Sensitivity Analysis Tables: Presenting Scenarios Clearly to Executives
A sensitivity analysis table is among the most analytically valuable—and most frequently misused—visual elements in consulting deliverables. Done well, it shows executives exactly how a key outcome changes as critical assumptions vary, giving them the tools to make a decision under uncertainty. Done poorly, it produces a grid of numbers that obscures rather than illuminates the finding.
The difference between a useful sensitivity table and a confusing one is almost entirely about design: how the table is structured, how scenarios are labeled, which assumption dimensions are highlighted, and how the table is connected to the recommendation.
What a Sensitivity Analysis Actually Communicates
Before the design, understand what the table is communicating.
A sensitivity analysis answers the question: "How much does the outcome change if our key assumptions are wrong, and by how much?"
It serves two executive audiences:
The skeptic: The executive who doubts the base case assumption and wants to know "what happens if you're wrong about growth rate?" The sensitivity table gives them a defensible answer without requiring a debate about the single-point estimate.

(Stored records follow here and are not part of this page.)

(* ===== verification/ThreadPool.v ===== *)
(** * The job thread pool

    [QnnJobThreadPool] and [QnnJobThread] of [builder/qnn_thread_pool.{h,cc}] as a transition
    system: each worker has a program counter, each critical section of a mutex is one step,
    and the steps of the workers, of [Start], [Stop] and [SubmitJob] interleave freely.

    [Start] and [Stop] hold [state_mutex_] throughout; [Stop] joins the workers one after the
    other while they go on.  The checks of [IsRunning] before them, in a critical section of
    their own, are left out, so the model also has the runs of callers that race past the check.
    A caller of [WaitForQueuedJobsToFinish] has a program counter too; it changes nothing.  [wait_for] can return at
    any time, because of its timeout. *)

From stdpp Require Import list_tactics.
From S2P Require Import Prelude.
Local Open Scope Z_scope.

(** A [std::function], possibly empty. *)
Inductive job := Job (id : nat) | EmptyJob.

(** Where a worker is: in [GetJobFromQueueIfExists], in the job, before
    [NotifyJobFinished], in [WaitForJobQueueUpdate], before the loop condition. *)
Inductive location := Exited | AtGet | InJob (id : nat) | JobDone (id : nat) | AtWait | AtCheck.

Record QnnJobThread := Thread { thread_ : bool; thread_stopped_ : bool; at_ : location }.

(** Who holds [state_mutex_]: nobody, or a [Stop] that looks at or joins thread [k]. *)
Inductive control := Free | Stopping (k : nat) | Joining (k : nat).

Record QnnJobThreadPool := Pool {
  job_queue_ : list job;
  in_flight_jobs_ : Z;
  running_ : bool;
  thread_pool_ : list QnnJobThread;
  state_mutex_ : control;
  submitted : list job;   (* ghost: every job in the order of submission *)
  taken : list job;       (* ghost: every job in the order it left the queue *)
  finished : list nat     (* ghost: the jobs that returned *)
}.

(** ** Operations *)

Definition new_pool (max_num_threads : nat) : QnnJobThreadPool :=
  Pool [] 0 false (replicate max_num_threads (Thread false true Exited)) Free [] [] [].

Definition with_threads (p : QnnJobThreadPool) (ts : list QnnJobThread) : QnnJobThreadPool :=
  Pool (job_queue_ p) (in_flight_jobs_ p) (running_ p) ts (state_mutex_ p) (submitted p) (taken p) (finished p).

Definition with_control (p : QnnJobThreadPool) (running : bool) (c : control) : QnnJobThreadPool :=
  Pool (job_queue_ p) (in_flight_jobs_ p) running (thread_pool_ p) c (submitted p) (taken p) (finished p).

Definition SubmitJob (p : QnnJobThreadPool) (j : job) : QnnJobThreadPool :=
  Pool (job_queue_ p ++ [j]) (in_flight_jobs_ p) (running_ p) (thread_pool_ p) (state_mutex_ p)
    (submitted p ++ [j]) (taken p) (finished p).

Definition GetJobFromQueueIfExists (p : QnnJobThreadPool) : option job * QnnJobThreadPool :=
  match job_queue_ p with
  | [] => (None, p)
  | j :: queue =>
      (Some j, Pool queue (u64 (in_flight_jobs_ p + 1)) (running_ p) (thread_pool_ p) (state_mutex_ p)
                 (submitted p) (taken p ++ [j]) (finished p))
  end.

Definition NotifyJobFinished (p : QnnJobThreadPool) : QnnJobThreadPool :=
  Pool (job_queue_ p) (u64 (in_flight_jobs_ p - 1)) (running_ p) (thread_pool_ p) (state_mutex_ p)
    (submitted p) (taken p) (finished p).

Definition job_returns (p : QnnJobThreadPool) (id : nat) : QnnJobThreadPool :=
  Pool (job_queue_ p) (in_flight_jobs_ p) (running_ p) (thread_pool_ p) (state_mutex_ p)
    (submitted p) (taken p) (finished p ++ [id]).

(** The predicate that [WaitForQueuedJobsToFinish] waits for. *)
Definition jobs_finished (p : QnnJobThreadPool) : bool :=
  match job_queue_ p with [] => in_flight_jobs_ p =? 0 | _ => false end.

(** Where a caller of [WaitForQueuedJobsToFinish] is: before [IsRunning], in the wait, or back,
    because the pool was not running or because the wait has ended. *)
Inductive wait_location : Set := WaitCheck | Waiting | NotRunning | Finished.

(** [IsRunning] takes [state_mutex_]; [None]: the caller is blocked or back. *)
Definition WaitForQueuedJobsToFinish (p : QnnJobThreadPool) (w : wait_location) : option wait_location :=
  match w with
  | WaitCheck =>
      match state_mutex_ p with Free => Some (if running_ p then Waiting else NotRunning) | _ => None end
  | Waiting => if jobs_finished p then Some Finished else None
  | NotRunning | Finished => None
  end.

Definition move_to (p : QnnJobThreadPool) (i : nat) (t : QnnJobThread) (l : location) : QnnJobThreadPool :=
  with_threads p (<[i := Thread (thread_ t) (thread_stopped_ t) l]> (thread_pool_ p)).

(** One step of the loop of worker [i]; [None]: it has ended or does not exist. *)
Definition worker_step (p : QnnJobThreadPool) (i : nat) : option QnnJobThreadPool :=
  match thread_pool_ p !! i with
  | None => None
  | Some t =>
      match at_ t with
      | Exited => None
      | AtGet =>
          let '(j, p) := GetJobFromQueueIfExists p in
          Some (move_to p i t (match j with Some (Job id) => InJob id | _ => AtWait end))
      | InJob id => Some (move_to (job_returns p id) i t (JobDone id))
      | JobDone _ => Some (move_to (NotifyJobFinished p) i t AtCheck)
      | AtWait => Some (move_to p i t AtCheck)
      | AtCheck => Some (move_to p i t (if thread_stopped_ t then Exited else AtGet))
      end
  end.

Definition Thread_Start (t : QnnJobThread) : QnnJobThread :=
  if negb (thread_ t) && thread_stopped_ t then Thread true false AtGet else t.

Definition Start (p : QnnJobThreadPool) : option QnnJobThreadPool :=
  match state_mutex_ p with
  | Free => Some (with_control (with_threads p (Thread_Start <$> thread_pool_ p)) true Free)
  | _ => None
  end.

(** [Stop]: take the mutex, then for each thread ask it to stop and join it. *)
Definition Stop_begin (p : QnnJobThreadPool) : option QnnJobThreadPool :=
  match state_mutex_ p with Free => Some (with_control p false (Stopping 0)) | _ => None end.

Definition Stop_step (p : QnnJobThreadPool) : option QnnJobThreadPool :=
  match state_mutex_ p with
  | Free => None
  | Stopping k =>
      match thread_pool_ p !! k with
      | None => Some (with_control p (running_ p) Free)
      | Some t =>
          if thread_ t && negb (thread_stopped_ t) then
            Some (with_control (with_threads p (<[k := Thread true true (at_ t)]> (thread_pool_ p)))
                    (running_ p) (Joining k))
          else Some (with_control p (running_ p) (Stopping (S k)))
      end
  | Joining k =>
      match thread_pool_ p !! k with
      | Some (Thread _ s Exited) =>
          Some (with_control (with_threads p (<[k := Thread false s Exited]> (thread_pool_ p)))
                  (running_ p) (Stopping (S k)))
      | _ => None
      end
  end.

Inductive step : QnnJobThreadPool → QnnJobThreadPool → Prop :=
| step_submit p j : step p (SubmitJob p j)
| step_worker p i p' : worker_step p i = Some p' → step p p'
| step_start p p' : Start p = Some p' → step p p'
| step_stop_begin p p' : Stop_begin p = Some p' → step p p'
| step_stop p p' : Stop_step p = Some p' → step p p'.
Lemma running_graph_never_relaxed_witness :
  votes (TimerCallback InfraOk 1 running) = votes running ∧ boosted_config_ids_ (TimerCallback InfraOk 1 running) = [1].
Proof. exact (proj2 (running_graph_never_relaxed [Began] running InfraOk 1 running_runs) ltac:(cbn; lia)). Defined.

Lemma timeout_relaxes_every_boost_witness :
  votes (TimerCallback InfraOk 1 elapsed) = votes elapsed ++ relax_votes elapsed [1] ∧
  boosted_config_ids_ (TimerCallback InfraOk 1 elapsed) = [].
Proof.
  destruct (timeout_relaxes_every_boost 1 elapsed elapsed_reachable) as (H1 & _ & _ & _ & H2 & _);
    [by split_and!|done|done|].
  split; [exact H1|exact H2].
Defined.

Lemma power_state_safe_witness : (SetState InfraOk RUN_DONE burst running).2 ≠ Err Trap.
Proof. exact (proj2 (power_state_safe running InfraOk RUN_DONE burst running_reachable)). Defined.

Lemma state_change_votes_witness :
  votes_as started running burst (requested RUN_START burst false) ∧ (SetState InfraOk RUN_START burst started).2 = Ok tt.
Proof.
  apply (state_change_votes started RUN_START burst started_reachable); [by split_and!|done|done|done].
Defined.

Lemma failed_vote_stays_pending_witness :
  votes (requests [(InfraOk, saver)] (SetHtpPowerConfigs InfraFailed saver started).1) = [].
Proof.
  pose proof (failed_vote_stays_pending started InfraFailed saver
    (DCVS_V3 (Dcvs 2 PERFORMANCE_MODE 1000 1 SVS SVS SVS)) ltac:(by split_and!) ltac:(done) eq_refl ltac:(done)) as H.
  destruct (SetHtpPowerConfigs InfraFailed saver started) as [m1 status]. destruct H as (_ & _ & _ & H).
  exact (proj1 (H [(InfraOk, saver)] InfraOk saver)).
Defined.

(** A guard around the compilation of session 2. *)
Definition guard : HtpPowerStateGuard := Guard true true INIT_START INIT_DONE saver false false.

The decision-maker under uncertainty: The executive who knows the assumptions are uncertain and needs to understand the range of outcomes before committing. The sensitivity table shows whether the decision is robust (good outcome across a wide range of assumptions) or fragile (good outcome only under favorable assumptions).
A well-designed sensitivity table turns both audiences from resistors into informed decision-makers.
The One-Dimensional Sensitivity Table
The simplest sensitivity table shows how a single output changes as a single input varies.
Structure:
- One column for the input variable (the assumption being varied)
- One column for the output variable (the outcome being measured)
- 5–7 rows representing a range of assumption values
- The base case row highlighted
Example:
| Revenue Growth Rate | NPV (€M) | |---|---| | 5% | 42 | | 8% | 61 | | 10% (base case) | 75 | | 12% | 89 | | 15% | 110 |
Design principles:
- The base case row should be clearly differentiated: bold text, shaded background, or a horizontal line above and below
- Include a "base case" label in the row rather than relying on visual formatting alone
- The input variable range should span plausible scenarios, not extreme outliers (a 50% revenue growth scenario is neither plausible nor useful)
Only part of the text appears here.